Fast and vicious, strange and surreal.

User Rating: 9 | Hotline Miami PC
Hotline Miami is a super violent top down action games with graphics done in a retro sixteen-bit style. Relentlessly pounding techno accompanies you as you endlessly slaughter Russian mobsters. It sounds like simple if brutal fun and it is--but there is more to it than that.

The tale gets told through cutscenes in the same, stylized sixteen-bit style as the rest of the game. Your nameless character receives messages on his answering machine (an allusion to Hotline Miami's 1989 setting) requesting various seemingly mundane chores to be completed. You then drive off in a Delorian and commence killing people immediately. It is never gets made clear exactly how these messages relate to your killing sprees. The obvious assumption is you are a hired killer and the messages are your hits given to you in a sort of code, which is simple enough. However, this motive becomes obfuscated after later interactions with a group of masked men and a very strange convenience store clerk.

The fact that you really don't know why you're killing everyone is driven home by game play. Your character is best controlled by using the keyboard to move and mouse to aim your weapon. Enemies come at you mindlessly and the AI is very easily tricked--so much so that the levels play out almost as puzzles where you figure out how to game the AI rather than true action/shooter levels. Death comes to you easily but you restart the level immediately w/o even the music missing a beat. Though when you do finally complete a level, the music cuts and gives way to an agonizing drone and as you walk back out to your car on the way out it becomes very clear that what you have just done is a wonton, vicious slaughter: dozens of dead bodies piled up and you still don't know quite why you did it.

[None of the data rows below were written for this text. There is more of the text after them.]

(* ===== verification/Malloc.v ===== *)
(** * Malloc

    The page allocator and [kmalloc] of the kernel ([src/src/kernel/malloc.c]).
    The bitmap is kept as the bytes it is; [page_used] reads it as one bit per
    page.  The headers of [kmalloc] are fields in memory ([Mem]), so that a
    write past an allocation hits what is there. *)

From S2P Require Import Prelude Monad Mem.

Definition PAGE_SIZE : Z := 4096.
Definition PAGE_MASK : Z := PAGE_SIZE - 1.

(** The allocator's globals.  [pbitmap_addr] is the linker's [pbitmap] symbol
    (also the first page managed); [pbitmap_len] is the length of [pbm].
    [malloc_last] is 0 for [NULL].  [heap] is the memory of the headers. *)
Record alloc := mkAlloc {
  pbitmap_addr : Z;
  pbm : list Z;
  pbitmap_firstfree : Z;
  malloc_last : Z;
  heap : mem;
}.

Definition pbitmap_len (a : alloc) : Z := Z.of_nat (length (pbm a)).

Definition set_pbm l a := mkAlloc (pbitmap_addr a) l (pbitmap_firstfree a) (malloc_last a) (heap a).
Definition set_firstfree z a := mkAlloc (pbitmap_addr a) (pbm a) z (malloc_last a) (heap a).
Definition set_malloc_last z a := mkAlloc (pbitmap_addr a) (pbm a) (pbitmap_firstfree a) z (heap a).
Definition set_heap h a := mkAlloc (pbitmap_addr a) (pbm a) (pbitmap_firstfree a) (malloc_last a) h.

Abbreviation M := (ST alloc Empty_set).

(** ** The bitmap *)

Definition bitmap_get (i : Z) : M bool :=
  assert (0 <=? i);;
  a ← get_;
  let b := i / 8 in
  let m := u8 (Z.shiftl 1 (Z.land i 7)) in
  assert (b <? pbitmap_len a);;
  x ← deref (pbm a !! Z.to_nat b);
  mret (negb (Z.land x m =? 0)).

Definition bitmap_set (i : Z) (v : bool) : M bool :=
  assert (0 <=? i);;
  a ← get_;
  let b := i / 8 in
  let m := u8 (Z.shiftl 1 (Z.land i 7)) in
  assert (b <? pbitmap_len a);;
  x ← deref (pbm a !! Z.to_nat b);
  let prev := negb (Z.land x m =? 0) in
  let x := if v then Z.lor x m else Z.land x (u8 (Z.lnot m)) in
  put_ (set_pbm (<[Z.to_nat b := x]> (pbm a)) a);;
  mret prev.

(** C's [/] on [long]s truncates. *)
Definition toindex (a : alloc) (p : Z) : Z := Z.quot (p - pbitmap_addr a) PAGE_SIZE.

(** [for (j = 0; j < n; j++) bitmap_set(i + j, true)] *)
Fixpoint mark_run (i : Z) (n : nat) : M () :=
  match n with
  | O => mret ()
  | S k => _ ← bitmap_set i true; mark_run (i + 1) k
  end.

Fixpoint reserve_loop (fuel : nat) (first i len : Z) : M () :=
  if i * PAGE_SIZE <? len then
    match fuel with
    | O => fail OutOfFuel
    | S fuel =>
        a ← get_;
        if pbitmap_len a <=? u64 (first + i) / 8 then mret ()
        else _ ← bitmap_set (u64 (first + i)) true; reserve_loop fuel first (i + 1) len
    end
  else mret ().

(** [mem_reserve]: the range is aligned to the previous page.  A range below the
    bitmap has a huge unsigned index and is left alone. *)
Definition mem_reserve (addr len : Z) : M () :=
  let off := Z.land addr PAGE_MASK in
  a ← get_;
  reserve_loop (8 * length (pbm a) + 1) (u64 (toindex a (addr - off))) 0 (len + off).

(** [mem_init]: every page free, then the bitmap's own pages reserved. *)
Definition mem_init (memtop : Z) : M () :=
  a ← get_;
  let len := Z.quot (toindex a memtop) 8 in
  put_ (set_pbm (replicate (Z.to_nat len) 0) a);;
  mem_reserve (pbitmap_addr a) len.

(** ** Pages *)

(** The search loop of [page_alloc], from page [i], [n] pages before the end of
    the bitmap.  The answer is the first page of the hole and its length. *)
Fixpoint page_search (n : nat) (i streak pages : Z) : M (option (Z * Z)) :=
  match n with
  | O => mret None
  | S n =>
      used ← bitmap_get i;
      if (used : bool) then page_search n (i + 1) 0 pages
      else
        let streak := streak + 1 in
        if pages <=? streak then mret (Some (i + 1 - streak, streak))
        else page_search n (i + 1) streak pages
  end.

(** Running out of memory ends in [panic_unimplemented]. *)
Definition page_alloc (pages : Z) : M Z :=
  a ← get_;
  r ← page_search (Z.to_nat (pbitmap_len a * 8 - pbitmap_firstfree a))
                  (pbitmap_firstfree a) 0 pages;
  match r with
  | None => panic
  | Some (i, streak) =>
      mark_run i (Z.to_nat streak);;
      modify (set_firstfree (i + streak - 1));;
      mret (pbitmap_addr a + i * PAGE_SIZE)
  end.

Definition page_zalloc (pages : Z) : M Z :=
  p ← page_alloc pages;
  a ← get_;
  put_ (set_heap (memset (heap a) p 0 (Z.to_nat (pages * PAGE_SIZE))) a);;
  mret p.

Fixpoint free_run (i : Z) (n : nat) : M () :=
  match n with
  | O => mret ()
  | S k =>
      prev ← bitmap_set i false;
      if negb prev then panic else free_run (i + 1) k
  end.

Definition page_free (addr pages : Z) : M () :=
  a ← get_;
  assert (pbitmap_addr a <=? addr);;
  let first := toindex a addr in
  free_run first (Z.to_nat pages);;
  a ← get_;
  when (first <? pbitmap_firstfree a) (put_ (set_firstfree first a)).

(** ** [kmalloc] *)

(** [struct malloc_hdr]: magic and page_amt (32 bits), next and prev, and the
    four words of the stack trace. *)
Definition MALLOC_MAGIC : Z := 0xA770C666.
Definition HDR_SIZE : Z := 56.
Definition off_magic : Z := 0.
Definition off_page_amt : Z := 4.
Definition off_next : Z := 8.
Definition off_prev : Z := 16.
Definition off_stacktrace : Z := 24.

Fixpoint le_value (l : list Z) : Z :=
  match l with [] => 0 | b :: l => b + 256 * le_value l end.

Definition load (n : nat) (addr : Z) : M Z :=
  a ← get_; mret (le_value (bytes_at (heap a) addr n)).
Definition store (n : nat) (addr v : Z) : M () :=
  modify (fun a => set_heap (write_bytes (heap a) addr (le_bytes n v)) a).

Definition kmalloc_sanity (addr : Z) : M () :=
  assert (negb (addr =? 0));;
  let hdr := addr - HDR_SIZE in
  magic ← load 4 (hdr + off_magic);
  assert (magic =? MALLOC_MAGIC);;
  next ← load 8 (hdr + off_next);
  when (negb (next =? 0)) (p ← load 8 (next + off_prev); assert (p =? hdr));;
  prev ← load 8 (hdr + off_prev);
  when (negb (prev =? 0)) (n ← load 8 (prev + off_next); assert (n =? hdr)).

Section kmalloc.
(** What [debug_caller] reads off the kernel stack. *)
Variable debug_caller : Z -> Z.

Definition kmalloc (len : Z) : M Z :=
  let len := u64 (len + HDR_SIZE) in
  let pages := u32 (len / PAGE_SIZE + 1) in
  hdr ← page_alloc pages;
  store 4 (hdr + off_magic) MALLOC_MAGIC;;
  store 4 (hdr + off_page_amt) pages;;
  store 8 (hdr + off_next) 0;;
  last ← gets malloc_last;
  store 8 (hdr + off_prev) last;;
  when (negb (last =? 0))
    (n ← load 8 (last + off_next);
     assert (n =? 0);;
     store 8 (last + off_next) hdr);;
  forM [0; 1; 2; 3] (fun i => store 8 (hdr + off_stacktrace + 8 * i) (debug_caller i));;
  modify (set_malloc_last hdr);;
  let addr := hdr + HDR_SIZE in
  (* the debug fill: [len] already counts the header *)
  modify (fun a => set_heap (memset (heap a) addr 0xCC (Z.to_nat len)) a);;
  kmalloc_sanity addr;;
  mret addr.

Definition kfree (ptr : Z) : M () :=
  if ptr =? 0 then mret ()
  else
    let hdr := ptr - HDR_SIZE in
    kmalloc_sanity ptr;;
    store 4 (hdr + off_magic) (u32 (Z.lnot MALLOC_MAGIC));;
    next ← load 8 (hdr + off_next);
    prev ← load 8 (hdr + off_prev);
    when (negb (next =? 0)) (store 8 (next + off_prev) prev);;
    when (negb (prev =? 0)) (store 8 (prev + off_next) next);;
    last ← gets malloc_last;
    when (last =? hdr) (modify (set_malloc_last prev));;
    page_amt ← load 4 (hdr + off_page_amt);
    modify (fun a => set_heap (memset (heap a) hdr 0xC0 (Z.to_nat (page_amt * PAGE_SIZE))) a);;
    page_free hdr page_amt.
End kmalloc.

Definition kzalloc (debug_caller : Z -> Z) (len : Z) : M Z :=
  b ← kmalloc debug_caller len;
  modify (fun a => set_heap (memset (heap a) b 0 (Z.to_nat len)) a);;
  mret b.

(** ** The bitmap as a set of pages *)

Definition page_used (a : alloc) (i : Z) : bool :=
  match pbm a !! Z.to_nat (i / 8) with
  | Some x => Z.testbit x (i mod 8)
  | None => false
  end.

Definition page_count (a : alloc) : Z := pbitmap_len a * 8.

(** [a'] differs from [a] in the use of the pages [lo <= i < hi] only, which
    are all in state [v]. *)
Definition run_set (a a' : alloc) (lo hi : Z) (v : bool) : Prop :=
  pbitmap_addr a' = pbitmap_addr a /\ malloc_last a' = malloc_last a /\
  heap a' = heap a /\ pbitmap_len a' = pbitmap_len a /\
  forall j, 0 <= j ->
    page_used a' j = if decide (lo <= j < hi) then v else page_used a j.

Lemma land_7 i : Z.land i 7 = i mod 8.
Proof. change 7 with (Z.ones 3). by rewrite Z.land_ones by lia. Qed.

Lemma bit_mask i : u8 (Z.shiftl 1 (Z.land i 7)) = 2 ^ (i mod 8).
Proof.
  rewrite land_7, Z.shiftl_mul_pow2, Z.mul_1_l by (apply Z.mod_pos_bound; lia).
  unfold u8. apply Z.mod_small.
  split; [apply Z.pow_nonneg; lia|apply Z.pow_lt_mono_r; Z.div_mod_to_equations; lia].
Qed.

Lemma testbit_mask x k : 0 <= k -> negb (Z.land x (2 ^ k) =? 0) = Z.testbit x k.
Proof.
  intros Hk. destruct (Z.testbit x k) eqn:E.
  - apply negb_true_iff, Z.eqb_neq. intros H.
    assert (H1 : Z.testbit (Z.land x (2 ^ k)) k = false) by (rewrite H; apply Z.bits_0).
    rewrite Z.land_spec, E, Z.pow2_bits_true in H1 by lia. done.
  - apply negb_false_iff, Z.eqb_eq. apply Z.bits_inj'. intros j Hj.
    rewrite Z.land_spec, Z.bits_0, Z.pow2_bits_eqb by lia.
    destruct (k =? j) eqn:Ej; zbool; [subst; by rewrite E|by rewrite andb_false_r].
Qed.

(** Setting or clearing one bit of a byte. *)
Definition set_bit (x k : Z) (v : bool) : Z :=
  if v then Z.lor x (2 ^ k) else Z.land x (u8 (Z.lnot (2 ^ k))).

Lemma testbit_set_bit x k j v :
  0 <= k < 8 -> 0 <= j < 8 ->
  Z.testbit (set_bit x k v) j = if decide (k = j) then v else Z.testbit x j.
Proof.
  intros Hk Hj. unfold set_bit. destruct v.
  - rewrite Z.lor_spec, Z.pow2_bits_eqb by lia.
    destruct (k =? j) eqn:E; zbool; case_decide; try done;
      by rewrite ?orb_true_r, ?orb_false_r.
  - unfold u8. rewrite Z.land_spec, Z.mod_pow2_bits_low, Z.lnot_spec, Z.pow2_bits_eqb by lia.
    destruct (k =? j) eqn:E; zbool; case_decide; try done;
      by rewrite ?andb_true_r, ?andb_false_r.
Qed.

Lemma page_byte a i :
  0 <= i < page_count a ->
  exists x, pbm a !! Z.to_nat (i / 8) = Some x /\ page_used a i = Z.testbit x (i mod 8).
Proof.
  intros Hi. unfold page_used, page_count, pbitmap_len in *.
  destruct (lookup_lt_is_Some_2 (pbm a) (Z.to_nat (i / 8))) as [x Hx];
    [Z.div_mod_to_equations; lia|].
  exists x. by rewrite Hx.
Qed.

There are very few games that combine storytelling and gameplay so effectively as Hotline Miami. It never really offers up a complete explanation but it expertly uses the tension built by that bit of confusion to draw you into the gameplay, which might feel a bit repetitive. Aside from the occasional frustrating boss or group of enemies though, it remains engaging throughout the half-dozen hours it will likely take to complete and works well for both short and long gaming sessions. While it does offer plenty for those who just want a quick and viscous kill fix, Hotline Miami will be most satisfying for those who like to immerse themselves in strange, twisted stories and don't necessarily need every little lose end tied up at the end of the day.